Diferente da capital Kiev, as ruas de Odessa não escondem as marcas da guerra. As sirenes tocam com mais frequência e há destruições em diversas áreas da cidade. Há dois meses, um míssil russo caiu em uma área residencial central, deixando vítimas e um cenário de destruição total nas proximidades. Um consultório médico que fica no andar subterrâneo de um dos prédios já foi reconstruído, mas a memória de uma médica ginecologista que estava presente na hora do ataque, ainda não foi superada.
Ela relatou que escapou da morte por um detalhe, mas alguns colegas que saíram para fumar na hora do ataque, não tiveram a mesma sorte. Desde então, a ginecologista passou a ter medo de sentar perto de janelas e nunca mais ignorou a necessidade de buscar abrigo quando a sirene toca pela cidade.
O local ainda carrega a profundidade do impacto do míssil que, em poucos segundos, foi capaz de esvaziar um bairro inteiro de civis que antes seguiam a vida normalmente. Ali perto fica uma das principais universidades de Odessa e, logo em frente, mais destruições. Um centro comercial foi completamente destruído por um míssil balístico, causando um impacto tão forte que os prédios residenciais nos fundos e a universidade também tiveram suas vidraças destruídas.
Esta é uma cidade que toma precauções muito mais rigorosas para lidar com o inimigo. O principal monumento na área portuária está completamente coberto para não ser atingido pelos russos, e a administração do porto da cidade desliga todas as luzes à noite para não chamar a atenção do inimigo.
Nas vilas próximas à cidade, quase todas habitadas por operários do porto, há dois anos que não há placas com nomes e direções da região. Propositalmente, a população arrancou todas as sinalizações em 2022 para que, em caso de invasão russa, a ausência de direções poderia confundir e retardar as ações dos adversários. A ideia contou com o apoio do Google Maps que, até hoje, não permite que as vielas sejam localizadas com facilidade.
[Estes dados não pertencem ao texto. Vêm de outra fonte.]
(** * AgenticCodeReviewer: the review service ([service.py])

    A shallow embedding of the two HTTP endpoints of [service.py],
    [review] and [inline_suggestion], together with the parts of the
    Python runtime they lean on (temporary directories, [shutil.rmtree],
    [subprocess], UTF-8 decoding, [str.strip], dictionary lookups), and
    the properties of the service that follow from the code.

    Conventions.  Stateful code runs in a monad [SE] that threads a state,
    may raise a Python exception, and records what it does to the outside
    world in a trace of events.  The state of [review] is the disk (the
    entries under the temporary-storage root); the endpoints' answers are
    a body with status 200 or the status and detail of an
    [HTTPException].  What the service calls without defining it (the git
    client, the names drawn by [tempfile], the two backends of
    [reviewer.reviewer], the [openai] library) and what depends on the
    platform (which operations the file system allows, which of the two
    walks of [shutil.rmtree] runs, [os.TMP_MAX]) is a field of the record
    [env], about which nothing is assumed unless a statement says so.
    Library code follows CPython 3.11.  A request is one that the
    framework has validated against its model (it answers 422 to the
    others before the endpoint runs). *)

From Stdlib Require Import ZArith QArith List Ascii String Lia Bool.
From stdpp Require Import base option list gmap pretty.
Import ListNotations.
Set Warnings "-register-all".
Local Open Scope Z_scope.

(** ** Python values *)

(** A Python [str] is a sequence of Unicode code points. *)
Abbreviation pystr := (list Z) (only parsing).

(** A [str] literal of the source, written in ASCII. *)
Definition U (s : string) : pystr :=
  List.map (fun a => Z.of_N (N_of_ascii a)) (list_ascii_of_string s).

(** [str(n)] of an [int]. *)
Definition str_int (n : Z) : pystr := U (pretty n).

(** [sep.join(parts)]. *)
Fixpoint join (sep : pystr) (parts : list pystr) : pystr :=
  match parts with
  | [] => []
  | [p] => p
  | p :: ps => p ++ sep ++ join sep ps
  end.

(** A lower-case hexadecimal digit, and a number in two and in four of
    them. *)
Definition hex_digit (n : Z) : Z := if n <? 10 then 48 + n else 87 + n.
Definition hex2 (c : Z) : pystr := [hex_digit (c / 16); hex_digit (c mod 16)].
Definition hex4 (c : Z) : pystr :=
  [hex_digit (c / 4096); hex_digit ((c / 256) mod 16);
   hex_digit ((c / 16) mod 16); hex_digit (c mod 16)].
(** [for] over the elements of a list, in order. *)
Fixpoint for_each {A} (l : list A) (f : A -> M G unit) : M G unit :=
  match l with
  | [] => mret tt
  | x :: l' => f x ;; for_each l' f
  end.

(** [while]/[for(;;)] with fuel: the body continues with [inl] or leaves
    with [inr]. *)
Fixpoint loop {A B} (fuel : nat) (body : A -> M G (A + B)) (a : A) : M G B :=
  match fuel with
  | O => fun _ => None
  | S n => r ← body a; match r with inl a' => loop n body a' | inr b => mret b end
  end.
End ops.

(** ** Components of the globals

    A component's functions work over any globals that contain its state. *)
Class Has (F G : Type) := {
  proj : G -> F;
  inj : F -> G -> G;
  proj_inj : forall f g, proj (inj f g) = f;
  inj_inj : forall f f' g, inj f (inj f' g) = inj f g;
  inj_proj : forall g, inj (proj g) g = g;
}.

#[export] Instance Has_refl G : Has G G.
Proof. refine {| proj := fun g => g; inj := fun f _ => f |}; done. Defined.

Definition getc {F G} `{Has F G} {A} (f : F -> A) : M G A := gets (fun g => f (proj g)).
Definition modc {F G} `{Has F G} (f : F -> F) : M G unit :=
  modify (fun g => inj (f (proj g)) g).

(** ** Weakest preconditions

    [wp_ D m Q s]: if [m] run from [s] returns, its result and final state
    satisfy [Q]; if it runs out of fuel, [D] holds.  [D := True] is partial
    correctness, [D := False] total correctness. *)
Section wp.
Context {G : Type}.

Definition wp_ (D : Prop) {A} (m : M G A) (Q : A -> st G -> Prop) (s : st G) : Prop :=
  match m s with
  | Some (a, s') => Q a s'
  | None => D
  end.

Lemma wp_ret D {A} (a : A) Q s : Q a s -> wp_ D (mret a) Q s.
Proof. done. Qed.

Lemma wp_bind D {A B} (m : M G A) (f : A -> M G B) Q s :
  wp_ D m (fun a s' => wp_ D (f a) Q s') s -> wp_ D (m ≫= f) Q s.
Proof. unfold wp_, mbind, M_bind. destruct (m s) as [[a s']|]; done. Qed.

Lemma wp_conseq (D D' : Prop) {A} (m : M G A) (Q Q' : A -> st G -> Prop) s :
  wp_ D m Q s -> (D -> D') -> (forall a s', Q a s' -> Q' a s') -> wp_ D' m Q' s.
Proof. unfold wp_. destruct (m s) as [[a s']|]; auto. Qed.

Lemma wp_eq D {A} (m : M G A) (Q : A -> st G -> Prop) s a s' :
  m s = Some (a, s') -> Q a s' -> wp_ D m Q s.
Proof. unfold wp_. by intros ->. Qed.

(** A run whose result has been computed. *)
Lemma wp_exists {A} (m : M G A) (Q : A -> st G -> Prop) s :
  wp_ False m Q s -> exists a s', m s = Some (a, s') /\ Q a s'.
Proof. unfold wp_. destruct (m s) as [[a s']|]; [|done]. intros HQ. by exists a, s'. Qed.
(* ===== verification/Flat.v ===== *)
(** * Objects in memory

    A C object that is accessed at several types (a message buffer, a struct
    and the bytes around it) as the list of its bytes; the AVR has no padding
    and is little-endian.  [load] and [store] access [n] bytes at an offset,
    [load32] and [store32] a [uint32_t]; [inside] is the range check of an
    access whose offset the program computes. *)

From S2P Require Import Prelude.

Definition load (i n : nat) (m : list Z) : list Z := take n (drop i m).
Definition store (i : nat) (bs m : list Z) : list Z := list_inserts i bs m.
Definition load8 (i : nat) (m : list Z) : Z := default 0 (m !! i).
Definition store8 (i : nat) (v : Z) (m : list Z) : list Z := store i [u8 v] m.
Definition load32 (i : nat) (m : list Z) : Z := le_value (load i 4 m).
Definition store32 (i : nat) (v : Z) (m : list Z) : list Z := store i (le_bytes 4 v) m.

Definition inside (i n : Z) (m : list Z) : bool := (0 <=? i) && (i + n <=? zlen m).

(** [memcpy] into the object. *)
Definition copy_to (i : nat) (bs m : list Z) : option (list Z) :=
  if inside (Z.of_nat i) (zlen bs) m then Some (store i bs m) else None.

Lemma length_store i bs m : length (store i bs m) = length m.
Proof. apply length_inserts. Qed.

Lemma length_load i n m : (i + n <= length m)%nat -> length (load i n m) = n.
Proof. intros Hi. unfold load. rewrite length_take, length_drop. lia. Qed.

Lemma lookup_load i n m j : load i n m !! j = if decide (j < n)%nat then m !! (i + j)%nat else None.
Proof.
  unfold load. case_decide.
  - by rewrite lookup_take_lt, lookup_drop.
  - apply lookup_take_ge. lia.
Qed.

Lemma lookup_store i bs m j :
  (i + length bs <= length m)%nat ->
  store i bs m !! j = if decide (i <= j < i + length bs)%nat then bs !! (j - i)%nat else m !! j.
Proof.
  intros Hi. unfold store. case_decide as Hj.
  - apply list_lookup_inserts; lia.
  - destruct (decide (j < i)%nat).
    + by apply list_lookup_inserts_lt.
    + apply list_lookup_inserts_ge. lia.
Qed.

(** Loading what was stored, and loading beside it. *)
Lemma load_store_eq i n bs m :
  length bs = n -> (i + n <= length m)%nat -> load i n (store i bs m) = bs.
Proof.
  intros <- Hi. apply list_eq. intros j. rewrite lookup_load, lookup_store by lia.
  case_decide as Hj.
  - rewrite decide_True by lia. f_equal. lia.
  - symmetry. apply lookup_ge_None. lia.
Qed.

Lemma load_store_ne i n j bs m :
  (j + length bs <= length m)%nat -> (i + n <= j \/ j + length bs <= i)%nat ->
  load i n (store j bs m) = load i n m.
Proof.
  intros Hj Hd. apply list_eq. intros k. rewrite !lookup_load.
  case_decide; [|done]. rewrite lookup_store by lia. case_decide; [lia|done].
Qed.

Lemma Forall_store (P : Z -> Prop) i bs m :
  Forall P bs -> Forall P m -> Forall P (store i bs m).
Proof. intros. by apply Forall_inserts. Qed.

Lemma load_split i n k m : load i (n + k) m = load i n m ++ load (i + n) k m.
Proof. unfold load. rewrite <- drop_drop. by rewrite take_take_drop. Qed.

Lemma load32_halves i m : load32 i m = le_value (load i 2 m ++ load (i + 2) 2 m).
Proof. unfold load32. by rewrite (load_split i 2 2). Qed.

Lemma load_all m n : length m = n -> load 0 n m = m.
Proof. intros <-. unfold load. by rewrite drop_0, take_ge. Qed.

Lemma Forall_load (P : Z -> Prop) i n m : Forall P m -> Forall P (load i n m).
Proof. intros. by apply Forall_take, Forall_drop. Qed.

(** Sizes and offsets of the accesses in the goal are numerals: decide them. *)
Ltac flat_lia :=
  repeat (rewrite length_store || rewrite le_bytes_length || rewrite length_app
          || rewrite length_inserts);
  cbn [length]; lia.

Create Rewrite HintDb flat.
#[export] Hint Rewrite length_store : flat.

Section words.
Context (m : list Z).

Lemma length_store8 i v : length (store8 i v m) = length m.
Proof. apply length_store. Qed.
Lemma length_store32 i v : length (store32 i v m) = length m.
Proof. apply length_store. Qed.

Lemma load32_store32_eq i v : (i + 4 <= length m)%nat -> load32 i (store32 i v m) = u32 v.
Proof.
  intros Hi. unfold load32, store32. rewrite load_store_eq by (rewrite ?le_bytes_length; done || lia).
  apply (le_value_bytes 4).
Qed.
Lemma load32_store_ne i j bs :
  (j + length bs <= length m)%nat -> (i + 4 <= j \/ j + length bs <= i)%nat ->
  load32 i (store j bs m) = load32 i m.
Proof. intros. unfold load32. by rewrite load_store_ne. Qed.
Lemma load32_store32_ne i j v :
  (j + 4 <= length m)%nat -> (i + 4 <= j \/ j + 4 <= i)%nat ->
  load32 i (store32 j v m) = load32 i m.
Proof. intros. unfold store32. by apply load32_store_ne. Qed.
Lemma load32_store8_ne i j v :
  (j + 1 <= length m)%nat -> (i + 4 <= j \/ j + 1 <= i)%nat ->
  load32 i (store8 j v m) = load32 i m.
Proof. intros. unfold store8. by apply load32_store_ne. Qed.

Lemma load8_store_ne i j bs :
  (j + length bs <= length m)%nat -> (i + 1 <= j \/ j + length bs <= i)%nat ->
  load8 i (store j bs m) = load8 i m.
Proof. intros. unfold load8. rewrite lookup_store by done. case_decide; [lia|done]. Qed.
Lemma load8_store8_eq i v : (i + 1 <= length m)%nat -> load8 i (store8 i v m) = u8 v.
Proof.
  intros Hi. unfold load8, store8. rewrite lookup_store by (cbn; lia). cbn [length].
  rewrite decide_True by lia. by replace (i - i)%nat with 0%nat by lia.
Qed.
Lemma load8_store8_ne i j v :
  (j + 1 <= length m)%nat -> (i <> j)%nat -> load8 i (store8 j v m) = load8 i m.
Proof. intros. unfold store8. apply load8_store_ne; cbn [length]; lia. Qed.
Lemma load8_store32_ne i j v :
  (j + 4 <= length m)%nat -> (i + 1 <= j \/ j + 4 <= i)%nat ->
  load8 i (store32 j v m) = load8 i m.
Proof. intros. unfold store32. by apply load8_store_ne. Qed.

Lemma load_store32_eq i v : (i + 4 <= length m)%nat -> load i 4 (store32 i v m) = le_bytes 4 v.
Proof. intros Hi. unfold store32. by apply load_store_eq. Qed.
Lemma load_store32_ne i n j v :
  (j + 4 <= length m)%nat -> (i + n <= j \/ j + 4 <= i)%nat ->
  load i n (store32 j v m) = load i n m.
Proof. intros. unfold store32. by apply load_store_ne. Qed.
Lemma load_store8_ne i n j v :
  (j + 1 <= length m)%nat -> (i + n <= j \/ j + 1 <= i)%nat ->
  load i n (store8 j v m) = load i n m.
Proof. intros. unfold store8. by apply load_store_ne. Qed.

Lemma load32_range i : Forall is_u8 m -> is_u32 (load32 i m).
Proof.
  intros Hm. pose proof (le_value_range (load i 4 m) (Forall_load _ i 4 m Hm)) as Hr.
  unfold load32. assert (length (load i 4 m) <= 4)%nat by (unfold load; rewrite length_take; lia).
  unfold is_u32. pose proof (Z.pow_le_mono_r 2 (8 * Z.of_nat (length (load i 4 m))) 32). lia.
Qed.

Lemma load32_bytes i :
  Forall is_u8 m -> (i + 4 <= length m)%nat -> le_bytes 4 (load32 i m) = load i 4 m.
Proof.
  intros Hm Hi. unfold load32. pose proof (le_bytes_value (load i 4 m) (Forall_load _ i 4 m Hm)) as Hb.
  by rewrite (length_load i 4 m Hi) in Hb.
Qed.
End words.

#[export] Hint Rewrite @length_store8 @length_store32 : flat.

(** Evaluate loads from a memory of known length written at fixed offsets;
    [Hm] is the length. *)
Ltac flat_side := autorewrite with flat; cbn [length]; lia.
Ltac flat_simpl :=
  repeat first
    [ rewrite load32_store32_eq by flat_side | rewrite load32_store32_ne by flat_side
    | rewrite load32_store8_ne by flat_side
    | rewrite load8_store8_eq by flat_side | rewrite load8_store8_ne by flat_side
    | rewrite load8_store32_ne by flat_side
    | rewrite load_store32_eq by flat_side | rewrite load_store32_ne by flat_side
    | rewrite load_store8_ne by flat_side
    | rewrite load32_store_ne by flat_side | rewrite load8_store_ne by flat_side
    | rewrite load_store_eq by flat_side | rewrite load_store_ne by flat_side ].

(** ** Words *)

(** A struct of [uint32_t]s. *)
Definition words (ws : list Z) : list Z := concat (map (le_bytes 4) ws).

Lemma words_cons w ws : words (w :: ws) = le_bytes 4 w ++ words ws.
Proof. done. Qed.
Lemma length_words ws : length (words ws) = (4 * length ws)%nat.
Proof. induction ws as [|w ws IH]; [done|]. rewrite words_cons, length_app, le_bytes_length, IH. cbn. lia. Qed.
Lemma words_range ws : Forall is_u8 (words ws).
Proof. induction ws; [done|]. rewrite words_cons. apply Forall_app. split; [apply le_bytes_range|done]. Qed.

(** A load inside a part that is known. *)
Lemma load_load i n k m : (i + n <= k)%nat -> load i n (load 0 k m) = load i n m.
Proof.
  intros Hi. apply list_eq. intros j. rewrite !lookup_load. case_decide; [|done].
  rewrite decide_True by lia. done.
Qed.
Lemma load32_load i k m : (i + 4 <= k)%nat -> load32 i (load 0 k m) = load32 i m.
Proof. intros Hi. unfold load32. by rewrite load_load. Qed.

Lemma load_app_l i n bs l : (i + n <= length bs)%nat -> load i n (bs ++ l) = load i n bs.
Proof.
  intros Hi. apply list_eq. intros j. rewrite !lookup_load. case_decide; [|done].
  apply lookup_app_l. lia.
Qed.
Lemma load_app_r i n bs l : (length bs <= i)%nat -> load i n (bs ++ l) = load (i - length bs) n l.
Proof.
  intros Hi. apply list_eq. intros j. rewrite !lookup_load. case_decide; [|done].
  rewrite lookup_app_r by lia. f_equal. lia.
Qed.

Lemma load32_words k w ws l : ws !! k = Some w -> load32 (4 * k) (words ws ++ l) = u32 w.
Proof.
  revert k. induction ws as [|x ws IH]; intros k Hk; [done|]. rewrite words_cons, <- app_assoc.
  unfold load32. destruct k as [|k].
  - injection Hk as ->. rewrite load_app_l by (rewrite le_bytes_length; lia).
    rewrite load_all by apply le_bytes_length. apply (le_value_bytes 4).
  - rewrite load_app_r by (rewrite le_bytes_length; lia). rewrite le_bytes_length.
    replace (4 * S k - 4)%nat with (4 * k)%nat by lia. by apply IH.
Qed.

(** A part of the memory as the words it holds. *)
Lemma load_words n i m :
  Forall is_u8 m -> (i + 4 * n <= length m)%nat ->
  load i (4 * n) m = words (map (fun k => load32 (i + 4 * k) m) (seq 0 n)).
Proof.
  intros Hm. revert i. induction n as [|n IH]; intros i Hi; [done|].
  replace (4 * S n)%nat with (4 + 4 * n)%nat by lia. rewrite load_split, (IH (i + 4)%nat) by lia.
  cbn [seq map]. rewrite words_cons, Nat.mul_0_r, Nat.add_0_r.
  rewrite load32_bytes by (done || lia). f_equal. unfold words. do 2 f_equal.
  rewrite <- (fmap_S_seq 0). rewrite map_map. apply map_ext. intros k. f_equal. lia.
Qed.
(** A byte arrives while another is being removed. *)
Lemma threads_fifo_witness :
  let b := RingBuffer_Insert (RingBuffer_InitBuffer 0 [0; 0; 0] 3) 7 in
  let b1 := remove_next b in
  let b2 := insert_count (insert_wrap (insert_next (insert_store 8 b1))) in
  let t := mkThreads (remove_count (remove_wrap b2)) InsIdle RemIdle [7; 8] [7] in
  rb_ok (t_buf t) /\ rb_contents (t_buf t) = [8].
Proof.
  intros b b1 b2 t.
  assert (Hi : rb_ok (RingBuffer_InitBuffer 0 [0; 0; 0] 3)).
  { apply rb_init_ok; [lia|reflexivity|]. repeat constructor; vm_compute; congruence. }
  assert (Hb : rb_ok b) by (apply rb_insert_ok; [exact Hi|reflexivity]).
  assert (Hrun : rtc thread_step (both_idle b) t).
  { eapply rtc_l; [exact (step_load b InsIdle [7] [] eq_refl)|].
    eapply rtc_l; [apply step_out_next|].
    eapply rtc_l; [exact (step_store b1 (RemNext 7) [7] [] 8 eq_refl)|].
    eapply rtc_l; [apply step_in_next|]. eapply rtc_l; [apply step_in_wrap|].
    eapply rtc_l; [apply step_in_count|]. eapply rtc_l; [apply step_out_wrap|].
    eapply rtc_once. exact (step_out_count (remove_wrap b2) InsIdle [7; 8] [] 7). }
  destruct (threads_fifo b Hb t Hrun) as (_ & _ & Hq). destruct (Hq eq_refl eq_refl) as [Hok Hc].
  split; [exact Hok|]. change ([7; 8] = 7 :: rb_contents (t_buf t)) in Hc.
  exact (eq_sym (f_equal (@tl Z) Hc)).
Defined.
Se não conhecer profundamente a área, um motorista qualquer terá que abaixar os vidros e sair perguntando o endereço pelas ruas. Ariadna sabia o trajeto, rapidamente chegamos na casa da Olga, uma jornalista recém curada de um câncer que vive com o filho e o marido, um ex-combatente de guerra.
A família inteira tem ligação com o exército e todos são fervorosamente patriotas. O curioso é que Olga foi criada sob cultura russa, seus pais eram militares na União Soviética, ela se acostumou a falar a língua russa durante toda a sua vida. Esse não é um caso isolado.
Por muito tempo, Odessa e o sul da Ucrânia faziam parte do império russo, e os resquícios desse passado permaneceram. A cidade sempre foi bilíngue, mas as coisas mudaram após a invasão em 2022. O uso do russo pelas ruas reduziu drasticamente e o sentimento de pertencimento à Ucrânia passou a ser tão forte que as ligações com a Rússia passaram a ser omitidas. Olga disse que, no dia após a invasão, uma regra foi estabelecida na família: a partir daquele momento, estava proibido falar russo dentro de casa.
Profundamente marcados pela guerra, Olga e o filho abriram as portas, nos serviram café e doces. Em 40 minutos de conversa, abriram o coração para falar das suas feridas, ela mais madura e o filho vivenciando os traumas de uma juventude perdida para o conflito. Olga afirma que a Ucrânia pode até ceder territórios, mas este não é o fim, e na hora certa vão recuperar o que sempre foi deles.
O seu marido não quis conversar, apareceu para buscar o café e subiu para o quarto. Quando perguntei dele para a esposa e o filho, veio a resposta mais brutal desta viagem: “ele lutou no front, está vivo, mas agora fala pouco e desaprendeu a sorrir.”